Stored data entries
(* ===== verification/PubProto.v ===== *)
(** The messages between publishers and subscribers (netidx-netproto/src/publisher.rs,
    [To] and [From]), which carry values. *)
From Stdlib Require Import ZArith Lia.
From stdpp Require Import base gmap list strings sorting.
From Stdlib Require Import Strings.Byte.
From S2P Require Import Prelude Varint Pack Containers PackTypes Path PathFacts Order Glob Derive Proto Float Value ValuePack.

Section Messages.
Context {ES : Escaping} {LY : Layout} {VA : ValueApi} {CM : ChunkMap} (reg : Registry).

Inductive To :=
| To_Subscribe (path : str) (resolver : SocketAddr) (timestamp : u64) (permissions : u32) (token : str)
| To_Unsubscribe (id : Id)
| To_Write (id : Id) (r : bool) (v : Value) (wid : WriteId).

Inductive From :=
| From_NoSuchValue (p : str)
| From_Denied (p : str)
| From_Unsubscribed (id : Id)
| From_Subscribed (p : str) (id : Id) (v : Value)
| From_Update (id : Id) (v : Value)
| From_Heartbeat
| From_WriteResult (id : Id) (v : Value) (wid : WriteId).

(** [next] is the id [WriteId::default] takes from the counter for a peer that does
    not send one. *)
Context (next : WriteId).

Definition To_pack : Pack To := derive_enum false (layout "To" []) [
  Var 0 [F Path_pack; F SocketAddr_pack; F u64_pack; F u32_pack; F Bytes_pack]
    (fun v => To_Subscribe v.1 v.2.1 v.2.2.1 v.2.2.2.1 v.2.2.2.2.1)
    (fun a => match a with To_Subscribe p r t s k => Some (p, (r, (t, (s, (k, ()))))) | _ => None end);
  Var 1 [F (atomic_id_pack "Id")] (fun v => To_Unsubscribe v.1)
    (fun a => match a with To_Unsubscribe i => Some (i, ()) | _ => None end);
  Var 2 [F (atomic_id_pack "Id"); F bool_pack; F (Value_pack reg); Fdef (atomic_id_pack "WriteId") next]
    (fun v => To_Write v.1 v.2.1 v.2.2.1 v.2.2.2.1)
    (fun a => match a with To_Write i r v w => Some (i, (r, (v, (w, ())))) | _ => None end)
] None.

Definition From_pack : Pack From := derive_enum false (layout "From" []) [
  Var 0 [F Path_pack] (fun v => From_NoSuchValue v.1)
    (fun a => match a with From_NoSuchValue p => Some (p, ()) | _ => None end);
  Var 1 [F Path_pack] (fun v => From_Denied v.1)
    (fun a => match a with From_Denied p => Some (p, ()) | _ => None end);
  Var 2 [F (atomic_id_pack "Id")] (fun v => From_Unsubscribed v.1)
    (fun a => match a with From_Unsubscribed i => Some (i, ()) | _ => None end);
  Var 3 [F Path_pack; F (atomic_id_pack "Id"); F (Value_pack reg)] (fun v => From_Subscribed v.1 v.2.1 v.2.2.1)
    (fun a => match a with From_Subscribed p i v => Some (p, (i, (v, ()))) | _ => None end);
  Var 4 [F (atomic_id_pack "Id"); F (Value_pack reg)] (fun v => From_Update v.1 v.2.1)
    (fun a => match a with From_Update i v => Some (i, (v, ())) | _ => None end);
  Var 5 [] (fun _ => From_Heartbeat)
    (fun a => match a with From_Heartbeat => Some () | _ => None end);
  Var 6 [F (atomic_id_pack "Id"); F (Value_pack reg); Fdef (atomic_id_pack "WriteId") next]
    (fun v => From_WriteResult v.1 v.2.1 v.2.2.1)
    (fun a => match a with From_WriteResult i v w => Some (i, (v, (w, ()))) | _ => None end)
] None.
End Messages.

Section Laws.
Context {ES : Escaping} {ESO : EscapingOk ES} {LY : Layout} {VA : ValueApi} {CM : ChunkMap} {AO : AnyOk}.
Context (reg : Registry) (next : WriteId).

Definition id_wf {name} (i : atomic_id name) : Prop := in_u 64 (inner i).
Definition To_wf (m : To) : Prop :=
  match m with
  | To_Subscribe p r t s k => path_wf p ∧ addr_wf r ∧ uint_wf t ∧ uint_wf s ∧ bytes_wf k
  | To_Unsubscribe i => id_wf i
  | To_Write i _ v w => id_wf i ∧ value_wf reg v ∧ id_wf w
  end.
Definition From_wf (m : From) : Prop :=
  match m with
  | From_NoSuchValue p | From_Denied p => path_wf p
  | From_Unsubscribed i => id_wf i
  | From_Subscribed p i v => path_wf p ∧ id_wf i ∧ value_wf reg v
  | From_Update i v => id_wf i ∧ value_wf reg v
  | From_Heartbeat => True
  | From_WriteResult i v w => id_wf i ∧ value_wf reg v ∧ id_wf w
  end.
#[export] Instance To_ok : PackOk (To_pack reg next) To_wf.
Proof. unfold To_pack. derive_enum_law. Qed.
#[export] Instance From_ok : PackOk (From_pack reg next) From_wf.
Proof. unfold From_pack. derive_enum_law. Qed.
End Laws.
(** ** What the history of a run says *)

Definition authorised (l : list Input) (cl : ClId) (path : str) (p : Z) : Prop :=
  ∃ now batch, ITurn cl now (RBatch batch) ∈ l ∧ granted secrets auth now batch path p.
Definition published_as (l : list Input) (path : str) (id : Id) : Prop :=
  ∃ pre post, l = pre ++ post ∧ by_path (sp (run sys_new pre)) !! path = Some id.
Definition may (l : list Input) (cl : ClId) (id : Id) (p : Z) : Prop :=
  ∃ path, authorised l cl path p ∧ published_as l path id.
Lemma authorised_more l l' cl path p : authorised l cl path p → authorised (l ++ l') cl path p.
Proof. intros (now & batch & H & Hg). exists now, batch. split; [apply elem_of_app; by left|done]. Qed.
Lemma may_more l l' cl id p : may l cl id p → may (l ++ l') cl id p.
Proof.
  intros (path & H & pre & post & -> & Hp). exists path. split; [by apply authorised_more|]. exists pre, (post ++ l'). by rewrite app_assoc.
Qed.

(** The subscriptions, and the writes on their way, of a state *)
Definition subs_ok (M : ClId → Id → Z → Prop) (s : PublisherInner) : Prop :=
  ∀ cl c id p, clients s !! cl = Some c → cl_subscribed c !! id = Some p → M cl id p.
Record conn_auth (M : ClId → Id → Z → Prop) (A : str → Z → Prop) (x : ClientCtx) : Prop := {
  a_deferred path p w : (path, p, w) ∈ deferred_subs x → A path p;
  a_batch path p : (path, p) ∈ deferred_subs_batch x → A path p;
  a_req r : has_req x r → wr_client r = client x ∧ ∃ p, M (client x) (wr_id r) p ∧ Z.land p WRITE = WRITE
}.

(** Paths only go during a turn *)
Lemma unpublish_all_by_path l s p id :
  by_path (foldl (fun s p => inner_unpublish p s) s l) !! p = Some id → by_path s !! p = Some id.
Proof.
  intros H. pose proof (core_unpublish_all l s) as E. destruct (unpublish_all_frame l (core s)) as (_ & _ & _ & _ & _ & _ & _ & _ & _ & Hp).
  rewrite <-E in Hp. specialize (Hp p). cbn in Hp. rewrite Hp in H. by destruct (decide _).
Qed.
Lemma destroy_by_path i s p id : by_path (destroy_val i s) !! p = Some id → by_path s !! p = Some id.
Proof.
  destruct (by_id s !! i) as [v|] eqn:Hv; [|by rewrite destroy_none]. pose proof (core_destroy i s v Hv) as E.
  destruct (destroy_frame i v (core s)) as (_ & _ & _ & _ & _ & _ & _ & _ & Hp). rewrite <-E in Hp. specialize (Hp p). cbn in Hp.
  rewrite Hp. by destruct (decide _).
Qed.
Lemma unsubscribe_by_path cl i s p id : (∀ e v, hc_subscribed s !! e = Some v → v = e) →
  by_path (unsubscribe arc_shared cl i s) !! p = Some id → by_path s !! p = Some id.
Proof.
  intros Hhc. destruct (by_id s !! i) as [ut|] eqn:Hi; [|by rewrite unsubscribe_none].
  destruct (unsubscribe_spec arc_shared cl i ut s Hhc Hi) as (hc & s1 & _ & E & Hu).
  assert (E1 : by_path s1 = by_path s) by exact (f_equal k_by_path E). rewrite <-E1.
  destruct Hu as [->|[_ ->]]; [done|apply destroy_by_path].
Qed.
Lemma unsubscribe_clients cl i s x : (∀ e v, hc_subscribed s !! e = Some v → v = e) → by_id s !! i = Some x →
  clients (unsubscribe arc_shared cl i s) = alter (fun c => set_cl_subscribed (delete i (cl_subscribed c)) c) cl (clients s).
Proof.
  intros Hhc Hi. destruct (unsubscribe_spec arc_shared cl i x s Hhc Hi) as (hc & s1 & _ & E & Hu).
  assert (E1 : clients s1 = alter (fun c => set_cl_subscribed (delete i (cl_subscribed c)) c) cl (clients s)) by exact (f_equal k_clients E).
  rewrite <-E1. destruct Hu as [->|[_ ->]]; [done|]. by destruct (destroy_val_frame i s1) as (-> & _).
Qed.

Lemma subs_ok_core M s s' : core s' = core s → subs_ok M s → subs_ok M s'.
Proof. intros E H cl c id p. rewrite (dom_clients_core s s' E). apply H. Qed.
Lemma subs_ok_alter M f cl s : (∀ c, cl_subscribed (f c) ⊆ cl_subscribed c) → subs_ok M s → subs_ok M (upd_clients (alter f cl) s).
Proof.
  intros Hf H x c id p. cbn. destruct (decide (cl = x)) as [->|Hne].
  - rewrite lookup_alter_eq. destruct (clients s !! x) as [c0|] eqn:E; [|done]. intros [= <-] Hp. apply (H x c0); [done|].
    by eapply lookup_weaken; [|apply Hf].
  - rewrite lookup_alter_ne by done. apply H.
Qed.
Lemma subs_ok_unsubscribe M cl i s : (∀ e v, hc_subscribed s !! e = Some v → v = e) → subs_ok M s → subs_ok M (unsubscribe arc_shared cl i s).
Proof.
  intros Hhc H. destruct (by_id s !! i) as [x|] eqn:Hi; [|by rewrite unsubscribe_none].
  intros y c id p. rewrite (unsubscribe_clients cl i s x Hhc Hi).
  refine (subs_ok_alter M (fun c => set_cl_subscribed (delete i (cl_subscribed c)) c) cl s _ H y c id p). intros c'. apply delete_subseteq.
Qed.
Lemma subs_ok_add M cl id p ut s : M cl id p → subs_ok M s → subs_ok M (add_subscriber cl id p ut s).
Proof.
  intros HM H. assert (E : clients (add_subscriber cl id p ut s) = alter (fun c => set_cl_subscribed (<[id := p]> (cl_subscribed c)) c) cl (clients s)).
  { unfold add_subscriber, hc_entry. by destruct (hc_subscribed _ !! _). }
  intros x c i q. rewrite E. destruct (decide (cl = x)) as [->|Hne]; [|rewrite lookup_alter_ne by done; apply H].
  rewrite lookup_alter_eq. destruct (clients s !! x) as [c0|] eqn:Ec; [|done]. intros [= <-]. cbn.
  destruct (decide (i = id)) as [->|Hi]; [rewrite lookup_insert_eq; by intros [= <-]|]. rewrite lookup_insert_ne by done. by apply (H x c0).
Qed.

(** ** Turns *)

Section Turns.
Context (M : ClId → Id → Z → Prop) (A : str → Z → Prop) (B : str → Id → Prop) (cl : ClId).
Context (HM : ∀ path p id, A path p → B path id → M cl id p).
(* ===== verification/SubChoose.v ===== *)
(** How a subscriber chooses one of the publishers of a path
    (netidx/src/subscriber/mod.rs, [choose_addr] and what it calls): at random among the
    best that did not fail recently, one there is a connection to, or one nearby. The
    random choice is the rand crate's and a parameter. *)
From Stdlib Require Import ZArith Lia.
From stdpp Require Import base gmap list strings sorting.
From Stdlib Require Import Strings.Byte.
From S2P Require Import Prelude Varint Pack Containers PackTypes Path PathFacts Order Glob Derive Proto.
From S2P Require Import Float Value ValuePack PubProto Publisher.

#[export] Instance PublisherPriority_eq_dec : EqDecision PublisherPriority.
Proof. solve_decision. Defined.

(** [IteratorRandom::choose]: some element, if there is one; [random_range(0..n)] *)
Class Rand := {
  rand_choose {A} (seed : Z) (l : list A) : option A;
  rand_range (seed n : Z) : Z
}.
Class RandOk (R : Rand) : Prop := {
  rand_some {A} seed (l : list A) x : rand_choose seed l = Some x → x ∈ l;
  rand_none {A} seed (l : list A) : rand_choose seed l = None → l = [];
  rand_range_spec seed n : 0 < n → 0 ≤ rand_range seed n < n
}.

(** A network interface: its address and netmask *)
Inductive Interface := IfV4 (ip netmask : list byte) | IfV6 (ip netmask : list u16).

Record Chosen := MkChosen {
  ch_addr : SocketAddr;
  ch_target_auth : TargetAuth;
  ch_token : str;
  ch_uifo : option UserInfo;
  ch_flags : Z
}.

(** [PublishFlags::from_bits]: none for unknown bits *)
Definition PublishFlags_from_bits (bits : Z) : option Z :=
  if Z.land bits 0x1f =? bits then Some bits else None.

(** [u8] and [u16] bitwise and, element by element *)
Definition mv4 (ip mask : list byte) : list byte := zip_with (fun a b => Zb (Z.land (bZ a) (bZ b))) ip mask.
Definition mv6 (ip mask : list u16) : list u16 := zip_with (fun a b => UInt (Z.land (uval a) (uval b))) ip mask.

(** 0 for an address of this machine, 1 for one in a network of it, 2 otherwise *)
Definition nearness (interfaces : list Interface) (addr : SocketAddr) : Z :=
  foldl (fun cur i =>
    match i, addr with
    | IfV4 ip mask, V4 octets _ =>
        if decide (octets = ip) then 0 else if decide (mv4 ip mask = mv4 octets mask) then Z.min cur 1 else Z.min cur 2
    | IfV6 ip mask, V6 segments _ _ _ =>
        if decide (segments = ip) then 0 else if decide (mv6 ip mask = mv6 segments mask) then Z.min cur 1 else Z.min cur 2
    | _, _ => cur
    end) 2 interfaces.

(** The stable sort of the standard library *)
Fixpoint insert_by_key {A} (key : A → Z) (x : A) (l : list A) : list A :=
  match l with
  | [] => [x]
  | y :: l => if key x <=? key y then x :: y :: l else y :: insert_by_key key x l
  end.
Definition sort_by_key {A} (key : A → Z) (l : list A) : list A := foldr (insert_by_key key) [] l.

Section Choose.
Context {R : Rand} (interfaces : list Interface).
(** The addresses that failed recently, and those there are connections to *)
Context (recently_failed connected : SocketAddr → bool).
Context (publishers : gmap PublisherId Publisher) (resolved : Resolved) (seed : Z).

Definition mk_chosen (flags : Z) (c : PublisherRef * Publisher) : Chosen :=
  MkChosen (pub_addr c.2) (pub_target_auth c.2) (pr_token c.1) (pub_user_info c.2) flags.

(** The references whose publisher is known and satisfies [f] *)
Definition with_pred (f : Publisher → bool) : list (PublisherRef * Publisher) :=
  omap (fun pref => pb ← publishers !! pr_id pref; if f pb then Some (pref, pb) else None) (res_publishers resolved).

Definition choose_random_addr (flags : Z) : option Chosen :=
  let healthy pb := negb (recently_failed (pub_addr pb)) in
  let high pb := bool_decide (pub_priority pb = High) && healthy pb in
  let normal pb := (bool_decide (pub_priority pb = High) || bool_decide (pub_priority pb = Normal)) && healthy pb in
  let try f := mk_chosen flags <$> rand_choose seed (with_pred f) in
  match try high with
  | Some c => Some c
  | None =>
      match try normal with
      | Some c => Some c
      | None =>
          match try healthy with
          | Some c => Some c
          | None => try (fun _ => true)
          end
      end
  end.

(** [buf.sort_by_key(..)] compares keys, so it computes none for fewer than two elements:
    [all_far] then stays true. *)
Definition by_nearness (buf : list (PublisherRef * Publisher)) : list (PublisherRef * Publisher) :=
  sort_by_key (fun c => nearness interfaces (pub_addr c.2)) buf.
Definition all_far (buf : list (PublisherRef * Publisher)) : bool :=
  bool_decide (length buf < 2)%nat || forallb (fun c => negb (nearness interfaces (pub_addr c.2) <? 2)) buf.

(** The part of [choose_local_addr] and [choose_existing_addr] before they call each
    other; [None] stands for that call. *)
Definition nearest_addr (flags : Z) : option (option Chosen) :=
  let buf := with_pred (fun pb => negb (recently_failed (pub_addr pb))) in
  if all_far buf then None else Some (mk_chosen flags <$> head (by_nearness buf)).
Definition existing_addr (flags : Z) : option Chosen :=
  mk_chosen flags <$> head (with_pred (fun pb => connected (pub_addr pb))).

(** [choose_local_addr(true, ..)] *)
Definition choose_local_last (flags : Z) : option Chosen :=
  match nearest_addr flags with Some c => c | None => choose_random_addr flags end.
Definition choose_existing_addr (flags : Z) : option Chosen :=
  let flags := flags_remove flags ISOLATED in
  match existing_addr flags with
  | Some c => Some c
  | None => if flags_contains flags PREFER_LOCAL then choose_local_last flags else choose_random_addr flags
  end.
Definition choose_local_addr (tried_existing : bool) (flags : Z) : option Chosen :=
  match nearest_addr flags with
  | Some c => c
  | None =>
      if negb tried_existing && flags_contains flags USE_EXISTING then choose_existing_addr flags
      else choose_random_addr flags
  end.

Definition choose_addr : option Chosen :=
  flags ← PublishFlags_from_bits (uval (res_flags resolved));
  let flags := if flags_contains flags FORCE_LOCAL && flags_contains flags PREFER_LOCAL
               then flags_remove flags PREFER_LOCAL else flags in
  if flags_contains flags FORCE_LOCAL then choose_local_addr false flags
  else if flags_contains flags USE_EXISTING then choose_existing_addr flags
  else if flags_contains flags PREFER_LOCAL then choose_local_addr false flags
  else choose_random_addr flags.
End Choose.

◆ EXERCISE DETAILS
Using the records above, copy all lines that include the word "Varint".

◆ EXERCISE OUTPUT
From S2P Require Import Prelude Varint Pack Containers PackTypes Path PathFacts Order Glob Derive Proto Float Value ValuePack.
From S2P Require Import Prelude Varint Pack Containers PackTypes Path PathFacts Order Glob Derive Proto.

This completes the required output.